Так утверждается в опубликованном в 2020 году исследовании, изучавшем особенности испано-каталанского билингвизма жителей Барселоны. Сходные результаты дают и более свежие (январь 2022) данные, полученные группой ученых из Великобритании, Италии и России, где изучались особенности когнитивного старения у людей, владеющих более чем одним языком. Наконец, пятый аргумент – бытовой, а не научный – удивительная толерантность эстонцев, их искреннее желание поддержать любого человека, который пользуется их языком. Об этом писал в недавней колонке Ян Левченко, с которым я могу только согласиться и дополнить его аргументацию несколькими примерами из собственного профессионального и родительского опыта.
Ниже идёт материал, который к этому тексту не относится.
Lemma solve_nodes_rows tori :
  nta cfg <> 0%nat ->
  Forall2 (table_row cfg) tori (fst (solve_nodes ext cfg tori)).
Proof.
  intros Hn. unfold solve_nodes.
  set (g0 := map (first_row ext cfg) tori).
  assert (H0 : Forall2 (table_row cfg) tori g0).
  { unfold g0. clear -Hn. induction tori; simpl; constructor; auto.
    apply first_row_table_row. exact Hn. }
  assert (HN : forall c rw, table_row cfg c rw ->
                 table_row cfg c (on_nodes cfg (newton_node ext cfg) rw)).
  { intros. apply on_nodes_table_row; auto. intros. now apply newton_node_off. }
  assert (HB : forall c rw, table_row cfg c rw ->
                 table_row cfg c (on_nodes cfg (bisect_node ext cfg) (halve rw))).
  { intros. apply on_nodes_table_row; auto. intros. now apply bisect_node_off. }
  set (p1 := if bisect cfg then (g0, false) else newton_loop ext cfg (maxiter cfg) g0).
  assert (H1 : Forall2 (table_row cfg) tori (fst p1)).
  { unfold p1. destruct (bisect cfg); [exact H0|]. now apply newton_loop_keeps. }
  destruct p1 as [g1 over]. cbn [fst] in H1.
  set (p2 := if bisect cfg || over then _ else _).
  assert (H2 : Forall2 (table_row cfg) tori (fst p2)).
  { unfold p2. destruct (bisect cfg || over); [|exact H1].
    pose proof (bisect_loop_keeps ext cfg (table_row cfg) tori HB (maxiter cfg)
                  (map (bisect_start cfg (residual_max cfg g1)) g1)) as K.
    destruct (bisect_loop _ _ _ _) as [g u]. cbn [fst] in *. apply K.
    apply Forall2_map_r; [|exact H1]. intros. now apply bisect_start_table_row. }
  destruct p2 as [g2 w2]. exact H2.
Qed.

Lemma create_rgrid_rows tori tb :
  _create_rgrid ext cfg tori = Ok tb ->
  mapM (fun rw => reflect cfg (map nd_r (rw_nodes rw)))
       (fst (solve_nodes ext cfg tori)) = Ok (tb_rgrid tb)
  /\ tb_warnings tb = snd (solve_nodes ext cfg tori).
Proof.
  unfold _create_rgrid. destruct tori as [|c0 t0]; [discriminate|].
  destruct (solve_nodes ext cfg (c0 :: t0)) as [g2 ws]. intros H.
  bind_inv H as rgrid Hr. inversion H; subst; clear H. auto.
Qed.

End Create.

Lemma tori_from_nth Es Ls fw iso pt : forall k i c,
  nth_error (tori_from k Es Ls fw iso pt) i = Some c ->
  t_rperi c = nth_Q (f_rperi fw) (k + i)
  /\ t_rap c = nth_Q (f_rap fw) (k + i)
  /\ t_ptrperi c = nth_Q (pt_rperi pt) (k + i)
  /\ t_ptrap c = nth_Q (pt_rap pt) (k + i)
  /\ t_Omegar c = nth_Q (f_Omegar fw) (k + i).
Proof.
  revert Ls; induction Es as [|e es IH]; intros [|l ls] k i c; simpl;
    try (destruct i; discriminate).
  destruct i as [|i]; simpl.
  - intros H; inversion H; subst; clear H. cbn. rewrite Nat.add_0_r. auto.
  - intros H. apply IH in H. now rewrite Nat.add_succ_r.
Qed.

Lemma Forall2_nth_error {A B} (R : A -> B -> Prop) l g :
  Forall2 R l g ->
  forall i b, nth_error g i = Some b -> exists a, nth_error l i = Some a /\ R a b.
Proof.
  induction 1; intros [|i] b' Hb; simpl in *; try discriminate.
  - inversion Hb; subst. eauto.
  - eauto.
Qed.

Lemma mapM_nth_error_inv {A B} (f : A -> result B) l l' i b :
  mapM f l = Ok l' -> nth_error l' i = Some b ->
  exists a, nth_error l i = Some a /\ f a = Ok b.
Proof.
  intros H Hb. destruct (mapM_ok _ _ _ H) as [Hl Hn].
  destruct (nth_error l i) as [a|] eqn:Ea.
  - destruct (Hn _ _ Ea) as (b' & Hb' & Hf). exists a. split; [reflexivity|].
    congruence.
  - apply nth_error_None in Ea. rewrite <- Hl in Ea.
    apply nth_error_None in Ea. congruence.
Qed.

(** Every row of the stored table comes from a row of nodes of its torus
    by the reflection. *)
Lemma init_rgrid_row ext cfg eng i rw :
  init ext cfg = Ok eng ->
  nth_error (e_rgrid eng) i = Some rw ->
  exists c nodes,
    table_row cfg c nodes
    /\ reflect cfg (map nd_r (rw_nodes nodes)) = Ok rw
    /\ t_rperi c = nth_Q (e_rperi eng) i
    /\ t_rap c = nth_Q (e_rap eng) i
    /\ t_ptrperi c = nth_Q (pt_rperi (e_pt eng)) i
    /\ t_ptrap c = nth_Q (pt_rap (e_pt eng)) i.
Proof.
  intros H Hrw. apply init_stages in H.
  destruct H as (nd & fw & iso & pt & tb & _ & _ & _ & _ & Hn & _ & Htb & ->).
  cbn in Hrw |- *.
  destruct (create_rgrid_rows ext cfg _ _ Htb) as (Hm & _).
  pose proof (solve_nodes_rows ext cfg (init_tori nd fw iso pt) Hn) as Hg.
  destruct (mapM_nth_error_inv _ _ _ _ _ Hm Hrw) as (nodes & Hnodes & Hre).
  destruct (Forall2_nth_error _ _ _ Hg _ _ Hnodes) as (c & Hc & Hrow).
  exists c, nodes. split; [exact Hrow|]. split; [exact Hre|].
  unfold init_tori in Hc. apply tori_from_nth in Hc. simpl in Hc. tauto.
Qed.

Lemma linspace_SS a b n :
  linspace a b (S (S n))
  = map (fun j => of_nat j * ((b - a) / of_nat (S n)) + a) (seq 0 (S n)) ++ [b].
Proof. reflexivity. Qed.




Section Range.
Variable ext : Externals.
Variable cfg : config.







End Range.

Section Solve.
Variable ext : Externals.
Variable cfg : config.








End Solve.


(** ** The angle grid *)

Lemma nth_map_seq {A} (f : nat -> A) n j d :
  (j < n)%nat -> nth j (map f (seq 0 n)) d = f j.
Proof.
  intros H. rewrite nth_indep with (d' := f 0%nat)
    by (rewrite length_map, length_seq; lia).
  rewrite map_nth, seq_nth by lia. reflexivity.
Qed.

Lemma thetaa_nth cfg j :
  (j < nta cfg)%nat ->
  nth_Q (thetaa cfg) j = fl 2.0 * pi * of_nat j / of_nat (nta cfg).
Proof.
  unfold thetaa, nth_Q. destruct (nta cfg) as [|[|n]]; intros Hj.
  - lia.
  - assert (j = 0)%nat by lia. subst j. simpl.
    rewrite fl_0, of_nat_0. field. apply of_nat_pos. lia.
  - rewrite linspace_SS.
    assert (HN : of_nat (S (S n)) <> 0) by (apply of_nat_pos; lia).
    assert (HN1 : of_nat (S n) <> 0) by (apply of_nat_pos; lia).
    destruct (Nat.eq_dec j (S n)) as [->|Hne].
    + rewrite app_nth2 by (rewrite length_map, length_seq; lia).
      rewrite length_map, length_seq, Nat.sub_diag. simpl nth.
      rewrite fl_1. rewrite (of_nat_S (S n)) in *. field. exact HN.
    + rewrite app_nth1 by (rewrite length_map, length_seq; lia).
      rewrite nth_map_seq by lia.
      rewrite fl_0, fl_1. rewrite (of_nat_S (S n)) in *. field. auto.
Qed.

Lemma thetaa_mirror cfg j :
  (1 <= j < nta cfg)%nat ->
  nth_Q (thetaa cfg) (nta cfg - j) = fl 2.0 * pi - nth_Q (thetaa cfg) j.
Proof.
  intros Hj. rewrite !thetaa_nth by lia.
  assert (HN : of_nat (nta cfg) <> 0) by (apply of_nat_pos; lia).
  assert (E : of_nat (nta cfg) = of_nat (nta cfg - j) + of_nat j).
  { rewrite <- of_nat_add. f_equal. lia. }
  rewrite E in *. field. exact HN.
Qed.


Lemma init_fields ext cfg eng :
  init ext cfg = Ok eng ->
  e_nta eng = nta cfg /\ e_thetaa eng = thetaa cfg /\ nta cfg <> 0%nat
  /\ e_interp eng = setup_interp cfg.
Proof.
  intros H. apply init_stages in H.
  destruct H as (nd & fw & iso & pt & tb & _ & _ & _ & _ & Hn & _ & _ & ->).
  cbn. auto.
Qed.

Lemma table_row_radii cfg c nodes :
  table_row cfg c nodes -> length (map nd_r (rw_nodes nodes)) = nta cfg.
Proof. intros (_ & Hl & _). now rewrite length_map. Qed.


(** ** The angles [0] and [pi] *)














(** ** Odd numbers of angles *)

Lemma reflect_odd {A} cfg (l : list A) :
  length l = nta cfg ->
  Nat.odd (nta cfg) = true -> nta cfg <> 1%nat -> nta cfg <> 5%nat ->
  reflect cfg l = Raise ValueError.
Proof.
  intros Hl Ho H1 H5. apply Nat.odd_spec in Ho. destruct Ho as [k Hk].
  assert (Hm : (nta cfg / 2 = k)%nat).
  { rewrite Hk. symmetry. apply Nat.div_unique with 1%nat; lia. }
  unfold reflect. rewrite Hm.
  set (src := rev (skipn 1 (firstn k l))).
  assert (Hs : length src = (k - 1)%nat).
  { unfold src. rewrite length_rev, length_skipn, length_firstn. lia. }
  assert (E : (length src =? length l - (k + 1))%nat = false).
  { apply Nat.eqb_neq. lia. }
  rewrite E. destruct src as [|x [|y t]]; try reflexivity.
  simpl in Hs. lia.
Qed.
Когда восемь лет назад я начал писать по-эстонски первые тексты для публикации, я был поражен бескорыстием и доброжелательностью моих редакторов. Они были готовы переписывать, исправлять, доводить до пристойного вида любой текст, написанный на моем выученном и далеко не идеальном эстонском. Понятно, что ни с русским, ни с английским такое невозможно: никто не будет возиться и исправлять твои падежи, неверные согласования, предлоги, артикли и прочее только потому, что ты написал текст по-русски или по-английски. А эстонцы будут – причем не только исправлять, но и благодарить и подбадривать.

Апофеозом такого отношения, мне кажется, служат детские учреждения в районах, где преобладает русскоязычное население. Там фактически уже произошел переход к смешанной образовательной модели. Двое моих детей ходили в эстонский детский сад, сейчас учатся в эстонской школе, и от трети до половины их одногруппников и одноклассников – такие же русскоязычные, как и они. Я долго смотрел на это сквозь призму приведенной выше аргументации, то есть думал о том, какие плюсы моим детям дает эстоноязычное образование и как я буду относиться к тому, что они скорее всего еще долго не научатся грамотно писать по-русски. И вот на днях старший ребенок написал маркером на доске: «Дома хорошо». Именно так – не «haraso», как он писал пару лет назад, и даже не «харашо», как стал писать чуть позже. На мой вопрос, откуда ему известно нормативное написание, он ответил, что у них с одноклассниками есть русскоязычный чат в телеграме, и телефон при вводе столько раз исправлял упомянутое слово, что мой сын запомнил, как правильно. Что тут еще сказать: дома действительно хорошо – даже если государственный язык отличается от твоего родного.